=== Supplied material ===

(** The steps of a run of [generate_image] that waited for its job to end
    with the prediction [final], and the calls it made, in order. *)
Definition generation_steps (self : PhotoTransformGenerator)
    (image_url style aspect_ratio resolution : string) (w : World) (s s' : State)
    (style_config : dict string) (final : Prediction) : Prop :=
  exists response file_id image_bytes file_type img rgb processed token processed_url
         prompt_template model created fetched,
    (* the style key, the normalized aspect ratio and the resolution are valid *)
    dict_get (styles self) style = Some style_config /\
    dict_mem (normalized_ratio self aspect_ratio) (aspect_ratios self) = true /\
    dict_mem resolution (resolutions self) = true /\
    (* download_image *)
    session_get w image_url (download_headers (api_key self)) = Ok response /\
    metadata_resolved response file_id /\
    files_get (client self) file_id = Ok (FileBytes image_bytes) /\
    magic_from_buffer w image_bytes = Ok file_type /\
    startswith file_type "image/" = true /\
    (* re-encoding to RGB JPEG, quality 95 *)
    image_open w image_bytes = Ok img /\
    image_convert w img "RGB" = Ok rgb /\
    image_save w rgb "JPEG" 95 = Ok processed /\
    (* upload_image_to_replicate *)
    dict_get (environ s) "REPLICATE_API_TOKEN" = Some token /\
    upload_accepted w s processed "processed.jpg" processed_url /\
    (* one generation job *)
    dict_get style_config "prompt_template" = Some prompt_template /\
    dict_get style_config "model" = Some model /\
    predictions_create (client self) model
      (job_input prompt_template (normalized_ratio self aspect_ratio) processed_url resolution)
      = Ok created /\
    (* polling *)
    poll_chain (client self) 0 created fetched /\
    final = last fetched created /\
    str_in (pred_status final) terminal_statuses = true /\
    events_after s s'
      ([ EvGet image_url (download_headers (api_key self));
         EvFilesGet file_id;
         EvMagic image_bytes;
         EvImageOpen image_bytes;
         EvImageConvert img "RGB";
         EvImageSave rgb "JPEG" 95;
         EvPost files_endpoint (upload_headers token "processed.jpg") processed;
         EvCreate model
           (job_input prompt_template (normalized_ratio self aspect_ratio)
              processed_url resolution) ]
       ++ poll_events created fetched).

=== Exercise directions ===
Return, from the material above, every line with the word "final".

=== Reply to the task ===
    with the prediction [final], and the calls it made, in order. *)
    (style_config : dict string) (final : Prediction) : Prop :=
    final = last fetched created /\
    str_in (pred_status final) terminal_statuses = true /\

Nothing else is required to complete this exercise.